Entries provided:
..........
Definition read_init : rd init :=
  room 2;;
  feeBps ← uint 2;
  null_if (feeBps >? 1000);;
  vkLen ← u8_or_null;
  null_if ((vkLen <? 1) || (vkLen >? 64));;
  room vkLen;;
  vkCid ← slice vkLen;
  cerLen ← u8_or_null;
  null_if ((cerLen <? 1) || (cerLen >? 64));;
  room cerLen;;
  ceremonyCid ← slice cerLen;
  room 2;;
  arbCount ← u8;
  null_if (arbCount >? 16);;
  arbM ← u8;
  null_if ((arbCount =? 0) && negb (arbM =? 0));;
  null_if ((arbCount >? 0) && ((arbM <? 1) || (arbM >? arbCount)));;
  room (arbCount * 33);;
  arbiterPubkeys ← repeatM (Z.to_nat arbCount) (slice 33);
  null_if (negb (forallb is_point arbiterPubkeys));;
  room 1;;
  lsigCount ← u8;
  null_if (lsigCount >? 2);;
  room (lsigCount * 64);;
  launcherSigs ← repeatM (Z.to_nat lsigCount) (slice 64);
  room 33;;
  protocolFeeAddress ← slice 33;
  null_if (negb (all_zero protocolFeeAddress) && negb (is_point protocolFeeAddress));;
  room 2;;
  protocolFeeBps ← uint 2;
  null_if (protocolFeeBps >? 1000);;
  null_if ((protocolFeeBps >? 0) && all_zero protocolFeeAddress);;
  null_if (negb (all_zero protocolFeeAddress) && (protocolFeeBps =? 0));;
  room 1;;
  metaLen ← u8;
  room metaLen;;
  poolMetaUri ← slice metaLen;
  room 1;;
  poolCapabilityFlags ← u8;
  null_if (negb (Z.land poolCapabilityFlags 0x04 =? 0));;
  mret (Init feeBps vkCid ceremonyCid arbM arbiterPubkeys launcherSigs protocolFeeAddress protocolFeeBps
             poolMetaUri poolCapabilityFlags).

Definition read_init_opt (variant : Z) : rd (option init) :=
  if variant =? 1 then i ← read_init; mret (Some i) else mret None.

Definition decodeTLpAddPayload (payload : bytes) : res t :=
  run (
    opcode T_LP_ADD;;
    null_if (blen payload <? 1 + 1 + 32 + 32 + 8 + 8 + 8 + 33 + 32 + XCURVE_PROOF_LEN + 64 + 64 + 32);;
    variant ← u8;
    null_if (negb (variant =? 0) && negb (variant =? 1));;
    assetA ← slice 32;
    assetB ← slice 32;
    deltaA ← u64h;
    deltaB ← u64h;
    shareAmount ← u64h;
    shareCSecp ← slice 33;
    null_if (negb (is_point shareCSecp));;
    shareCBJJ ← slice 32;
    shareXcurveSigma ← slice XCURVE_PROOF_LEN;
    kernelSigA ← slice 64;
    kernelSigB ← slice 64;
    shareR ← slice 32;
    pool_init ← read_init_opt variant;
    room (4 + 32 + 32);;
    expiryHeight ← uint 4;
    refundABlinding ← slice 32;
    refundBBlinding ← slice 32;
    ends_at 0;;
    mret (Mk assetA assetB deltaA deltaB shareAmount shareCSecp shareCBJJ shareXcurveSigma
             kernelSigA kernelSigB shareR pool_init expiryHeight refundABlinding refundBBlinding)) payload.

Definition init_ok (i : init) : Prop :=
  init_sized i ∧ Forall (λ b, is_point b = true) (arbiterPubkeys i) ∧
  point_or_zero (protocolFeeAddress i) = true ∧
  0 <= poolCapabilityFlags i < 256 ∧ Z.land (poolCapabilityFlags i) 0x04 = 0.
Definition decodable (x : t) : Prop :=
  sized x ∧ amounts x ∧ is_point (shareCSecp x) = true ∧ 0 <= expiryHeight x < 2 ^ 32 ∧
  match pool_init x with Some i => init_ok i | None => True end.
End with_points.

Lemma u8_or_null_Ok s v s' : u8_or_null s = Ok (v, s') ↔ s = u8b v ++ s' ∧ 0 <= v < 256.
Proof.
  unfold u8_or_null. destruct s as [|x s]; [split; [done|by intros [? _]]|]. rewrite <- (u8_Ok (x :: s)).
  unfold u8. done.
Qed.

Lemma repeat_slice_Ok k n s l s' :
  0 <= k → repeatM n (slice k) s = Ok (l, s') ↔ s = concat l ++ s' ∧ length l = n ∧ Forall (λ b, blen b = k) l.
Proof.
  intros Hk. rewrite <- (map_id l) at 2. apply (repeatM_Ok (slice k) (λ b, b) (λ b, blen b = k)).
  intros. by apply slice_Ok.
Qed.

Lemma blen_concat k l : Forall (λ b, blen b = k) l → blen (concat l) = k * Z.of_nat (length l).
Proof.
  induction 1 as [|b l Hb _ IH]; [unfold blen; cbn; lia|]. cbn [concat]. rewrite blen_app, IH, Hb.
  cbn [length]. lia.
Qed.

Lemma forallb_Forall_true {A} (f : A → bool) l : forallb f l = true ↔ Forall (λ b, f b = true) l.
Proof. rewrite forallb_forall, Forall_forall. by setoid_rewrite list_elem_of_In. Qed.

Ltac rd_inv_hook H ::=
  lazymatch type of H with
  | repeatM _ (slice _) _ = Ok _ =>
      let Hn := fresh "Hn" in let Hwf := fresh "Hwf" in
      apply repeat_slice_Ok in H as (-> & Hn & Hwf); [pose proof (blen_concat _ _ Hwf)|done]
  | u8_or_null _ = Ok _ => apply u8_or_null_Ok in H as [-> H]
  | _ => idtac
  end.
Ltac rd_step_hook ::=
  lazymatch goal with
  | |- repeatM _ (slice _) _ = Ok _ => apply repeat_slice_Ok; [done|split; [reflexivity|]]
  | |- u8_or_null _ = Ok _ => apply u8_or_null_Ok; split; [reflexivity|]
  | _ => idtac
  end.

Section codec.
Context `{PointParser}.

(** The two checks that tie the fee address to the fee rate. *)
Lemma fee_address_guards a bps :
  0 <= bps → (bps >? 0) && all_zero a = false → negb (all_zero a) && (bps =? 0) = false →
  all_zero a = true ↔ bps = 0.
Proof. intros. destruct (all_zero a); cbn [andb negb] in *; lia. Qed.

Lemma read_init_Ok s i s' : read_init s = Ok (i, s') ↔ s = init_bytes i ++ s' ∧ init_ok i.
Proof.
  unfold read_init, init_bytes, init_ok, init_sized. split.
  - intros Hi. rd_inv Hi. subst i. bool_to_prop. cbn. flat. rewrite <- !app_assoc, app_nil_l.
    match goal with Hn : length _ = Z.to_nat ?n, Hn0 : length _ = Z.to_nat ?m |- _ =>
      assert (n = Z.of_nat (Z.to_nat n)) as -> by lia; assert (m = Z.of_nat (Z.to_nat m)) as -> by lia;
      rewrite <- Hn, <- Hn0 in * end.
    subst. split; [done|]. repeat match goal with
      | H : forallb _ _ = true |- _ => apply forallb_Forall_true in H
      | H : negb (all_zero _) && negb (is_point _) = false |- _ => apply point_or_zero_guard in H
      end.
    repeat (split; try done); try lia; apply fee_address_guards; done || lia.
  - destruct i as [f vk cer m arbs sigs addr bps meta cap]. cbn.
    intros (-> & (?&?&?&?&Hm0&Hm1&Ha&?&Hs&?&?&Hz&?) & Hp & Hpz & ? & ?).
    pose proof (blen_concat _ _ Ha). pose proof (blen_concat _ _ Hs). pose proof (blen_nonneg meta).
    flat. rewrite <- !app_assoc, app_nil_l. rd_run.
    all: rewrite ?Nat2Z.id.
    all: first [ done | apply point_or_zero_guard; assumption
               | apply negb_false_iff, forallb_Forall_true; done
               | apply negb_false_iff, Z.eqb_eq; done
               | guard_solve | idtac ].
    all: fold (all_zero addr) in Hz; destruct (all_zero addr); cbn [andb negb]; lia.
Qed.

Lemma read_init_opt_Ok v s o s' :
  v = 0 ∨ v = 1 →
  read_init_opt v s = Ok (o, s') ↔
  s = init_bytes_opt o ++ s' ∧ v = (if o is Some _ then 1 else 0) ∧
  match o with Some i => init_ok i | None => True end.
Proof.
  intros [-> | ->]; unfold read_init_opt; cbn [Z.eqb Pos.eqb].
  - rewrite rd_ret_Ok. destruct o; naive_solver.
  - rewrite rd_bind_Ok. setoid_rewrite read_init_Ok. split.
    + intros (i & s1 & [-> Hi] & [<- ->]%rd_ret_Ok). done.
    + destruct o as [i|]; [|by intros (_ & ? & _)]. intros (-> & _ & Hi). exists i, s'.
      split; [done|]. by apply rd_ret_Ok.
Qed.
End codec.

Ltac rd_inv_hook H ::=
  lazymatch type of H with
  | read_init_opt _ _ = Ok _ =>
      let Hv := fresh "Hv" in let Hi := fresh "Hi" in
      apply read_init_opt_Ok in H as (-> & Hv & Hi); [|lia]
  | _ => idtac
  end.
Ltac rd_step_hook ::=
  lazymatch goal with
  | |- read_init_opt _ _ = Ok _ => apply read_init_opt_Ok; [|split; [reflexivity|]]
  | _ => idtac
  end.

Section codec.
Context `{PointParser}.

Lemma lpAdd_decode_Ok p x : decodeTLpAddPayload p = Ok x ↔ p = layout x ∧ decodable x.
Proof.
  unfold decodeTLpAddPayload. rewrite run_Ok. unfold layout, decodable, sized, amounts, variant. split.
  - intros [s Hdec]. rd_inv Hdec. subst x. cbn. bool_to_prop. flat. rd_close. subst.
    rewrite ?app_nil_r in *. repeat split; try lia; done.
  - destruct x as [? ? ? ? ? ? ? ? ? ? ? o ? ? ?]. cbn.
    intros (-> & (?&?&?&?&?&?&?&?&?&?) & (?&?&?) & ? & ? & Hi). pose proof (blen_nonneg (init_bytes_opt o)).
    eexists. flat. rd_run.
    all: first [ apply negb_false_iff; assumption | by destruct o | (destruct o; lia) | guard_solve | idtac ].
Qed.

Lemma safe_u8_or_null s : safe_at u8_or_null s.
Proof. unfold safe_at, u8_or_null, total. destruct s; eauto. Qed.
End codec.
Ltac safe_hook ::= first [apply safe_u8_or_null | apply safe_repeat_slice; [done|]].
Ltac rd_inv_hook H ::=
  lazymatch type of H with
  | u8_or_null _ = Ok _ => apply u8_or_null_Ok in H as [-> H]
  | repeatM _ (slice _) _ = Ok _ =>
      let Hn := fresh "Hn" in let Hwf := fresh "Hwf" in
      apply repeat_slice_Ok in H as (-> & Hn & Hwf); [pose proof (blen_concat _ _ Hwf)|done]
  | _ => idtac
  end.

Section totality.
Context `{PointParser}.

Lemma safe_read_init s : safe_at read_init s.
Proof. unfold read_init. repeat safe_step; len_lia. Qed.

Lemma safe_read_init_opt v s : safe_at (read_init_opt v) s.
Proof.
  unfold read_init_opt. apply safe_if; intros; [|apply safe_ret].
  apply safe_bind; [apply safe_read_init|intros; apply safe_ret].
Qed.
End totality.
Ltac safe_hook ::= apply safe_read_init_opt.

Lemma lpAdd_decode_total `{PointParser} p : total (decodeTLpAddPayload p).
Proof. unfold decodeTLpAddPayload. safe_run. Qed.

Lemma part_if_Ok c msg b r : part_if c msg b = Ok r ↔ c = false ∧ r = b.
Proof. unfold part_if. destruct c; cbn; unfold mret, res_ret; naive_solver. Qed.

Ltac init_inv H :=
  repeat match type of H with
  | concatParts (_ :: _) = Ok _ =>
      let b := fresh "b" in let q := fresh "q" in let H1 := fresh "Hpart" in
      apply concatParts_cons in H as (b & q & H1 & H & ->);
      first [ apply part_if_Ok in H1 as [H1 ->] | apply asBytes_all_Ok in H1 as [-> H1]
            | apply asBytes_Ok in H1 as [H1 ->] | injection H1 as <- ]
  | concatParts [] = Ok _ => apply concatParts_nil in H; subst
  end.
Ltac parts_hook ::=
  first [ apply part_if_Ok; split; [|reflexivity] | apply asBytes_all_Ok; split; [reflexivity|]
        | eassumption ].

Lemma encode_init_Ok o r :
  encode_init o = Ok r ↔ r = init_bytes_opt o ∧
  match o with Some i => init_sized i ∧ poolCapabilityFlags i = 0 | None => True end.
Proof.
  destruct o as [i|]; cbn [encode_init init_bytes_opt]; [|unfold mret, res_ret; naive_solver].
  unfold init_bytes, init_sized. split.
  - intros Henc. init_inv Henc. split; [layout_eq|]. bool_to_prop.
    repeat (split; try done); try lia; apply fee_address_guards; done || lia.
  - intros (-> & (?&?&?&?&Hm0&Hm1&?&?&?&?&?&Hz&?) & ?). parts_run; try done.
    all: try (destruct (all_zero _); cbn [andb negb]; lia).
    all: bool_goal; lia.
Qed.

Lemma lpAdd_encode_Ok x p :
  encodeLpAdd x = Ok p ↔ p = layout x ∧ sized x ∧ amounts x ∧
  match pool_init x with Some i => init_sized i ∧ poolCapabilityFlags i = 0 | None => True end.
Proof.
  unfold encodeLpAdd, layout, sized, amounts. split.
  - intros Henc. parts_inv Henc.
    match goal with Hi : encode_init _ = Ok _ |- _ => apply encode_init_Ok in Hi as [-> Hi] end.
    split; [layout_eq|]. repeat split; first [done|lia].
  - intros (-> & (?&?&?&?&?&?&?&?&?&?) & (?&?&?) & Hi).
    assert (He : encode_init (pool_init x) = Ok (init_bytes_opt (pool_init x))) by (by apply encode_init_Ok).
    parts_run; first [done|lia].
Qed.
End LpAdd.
..........
Required work:
Reproduce every line in the records above that contains the word "deltaA".

Answer to this task:
    deltaA ← u64h;
    mret (Mk assetA assetB deltaA deltaB shareAmount shareCSecp shareCBJJ shareXcurveSigma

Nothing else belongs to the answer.